• _Exercise directions_
Search the listing below for the string "with" and show each line that contains it.
>>
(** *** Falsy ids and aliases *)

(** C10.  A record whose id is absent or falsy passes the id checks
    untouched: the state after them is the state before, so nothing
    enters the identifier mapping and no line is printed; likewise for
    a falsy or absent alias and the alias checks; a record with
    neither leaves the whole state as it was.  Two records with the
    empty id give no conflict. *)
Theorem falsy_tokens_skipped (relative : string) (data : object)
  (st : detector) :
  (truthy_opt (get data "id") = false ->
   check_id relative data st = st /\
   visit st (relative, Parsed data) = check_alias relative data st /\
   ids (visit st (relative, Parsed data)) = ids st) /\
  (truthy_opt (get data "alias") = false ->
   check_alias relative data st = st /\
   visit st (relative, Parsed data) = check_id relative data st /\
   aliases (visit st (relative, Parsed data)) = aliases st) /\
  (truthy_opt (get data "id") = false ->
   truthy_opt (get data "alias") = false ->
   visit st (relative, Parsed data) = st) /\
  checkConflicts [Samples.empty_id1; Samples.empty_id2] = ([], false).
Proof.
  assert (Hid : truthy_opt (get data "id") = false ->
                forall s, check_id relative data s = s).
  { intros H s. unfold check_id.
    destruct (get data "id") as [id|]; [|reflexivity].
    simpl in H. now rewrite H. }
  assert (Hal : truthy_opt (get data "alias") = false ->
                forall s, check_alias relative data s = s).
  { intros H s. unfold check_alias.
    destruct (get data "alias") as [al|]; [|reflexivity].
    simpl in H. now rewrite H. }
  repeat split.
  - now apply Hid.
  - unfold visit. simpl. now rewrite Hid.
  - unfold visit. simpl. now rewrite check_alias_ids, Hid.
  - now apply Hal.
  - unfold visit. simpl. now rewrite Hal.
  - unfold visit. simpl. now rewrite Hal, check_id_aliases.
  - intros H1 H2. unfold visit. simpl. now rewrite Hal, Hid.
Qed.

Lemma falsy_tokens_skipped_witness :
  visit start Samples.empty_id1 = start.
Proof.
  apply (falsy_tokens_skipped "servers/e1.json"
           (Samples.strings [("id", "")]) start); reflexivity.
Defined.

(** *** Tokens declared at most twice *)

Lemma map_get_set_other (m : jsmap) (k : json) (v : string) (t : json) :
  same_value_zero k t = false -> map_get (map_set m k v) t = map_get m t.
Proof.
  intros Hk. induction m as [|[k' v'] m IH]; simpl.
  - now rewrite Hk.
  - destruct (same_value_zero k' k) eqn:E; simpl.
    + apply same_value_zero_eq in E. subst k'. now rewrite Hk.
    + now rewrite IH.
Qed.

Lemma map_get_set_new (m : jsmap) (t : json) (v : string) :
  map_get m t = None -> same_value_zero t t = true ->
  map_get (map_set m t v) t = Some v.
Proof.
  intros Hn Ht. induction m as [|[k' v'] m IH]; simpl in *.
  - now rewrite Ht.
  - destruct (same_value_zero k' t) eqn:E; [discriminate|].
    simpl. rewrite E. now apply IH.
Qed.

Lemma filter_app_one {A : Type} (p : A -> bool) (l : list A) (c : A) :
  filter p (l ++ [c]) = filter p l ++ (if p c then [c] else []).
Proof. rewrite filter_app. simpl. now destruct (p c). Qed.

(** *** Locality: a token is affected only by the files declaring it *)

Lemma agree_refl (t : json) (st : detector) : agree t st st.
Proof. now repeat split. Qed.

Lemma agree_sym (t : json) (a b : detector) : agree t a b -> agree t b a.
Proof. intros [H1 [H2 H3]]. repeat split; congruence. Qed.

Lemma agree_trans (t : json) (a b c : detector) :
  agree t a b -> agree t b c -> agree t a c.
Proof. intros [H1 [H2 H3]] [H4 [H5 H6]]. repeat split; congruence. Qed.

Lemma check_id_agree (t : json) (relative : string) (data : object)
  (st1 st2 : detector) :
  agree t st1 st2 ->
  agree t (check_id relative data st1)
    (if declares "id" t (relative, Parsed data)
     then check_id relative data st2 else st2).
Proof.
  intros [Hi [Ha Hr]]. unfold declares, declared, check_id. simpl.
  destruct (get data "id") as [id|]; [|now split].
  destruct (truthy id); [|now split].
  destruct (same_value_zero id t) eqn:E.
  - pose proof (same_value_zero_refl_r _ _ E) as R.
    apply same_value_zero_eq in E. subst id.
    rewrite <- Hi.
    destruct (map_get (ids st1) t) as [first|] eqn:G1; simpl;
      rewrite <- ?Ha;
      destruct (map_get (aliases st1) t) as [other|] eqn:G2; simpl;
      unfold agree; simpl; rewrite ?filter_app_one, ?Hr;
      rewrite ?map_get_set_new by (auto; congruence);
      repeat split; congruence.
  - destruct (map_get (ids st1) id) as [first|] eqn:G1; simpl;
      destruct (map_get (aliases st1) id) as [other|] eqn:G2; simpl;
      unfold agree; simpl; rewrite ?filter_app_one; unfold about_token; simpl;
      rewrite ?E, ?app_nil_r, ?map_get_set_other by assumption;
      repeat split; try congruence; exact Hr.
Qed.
<<
• _Response to this task_
    a falsy or absent alias and the alias checks; a record with
    neither leaves the whole state as it was.  Two records with the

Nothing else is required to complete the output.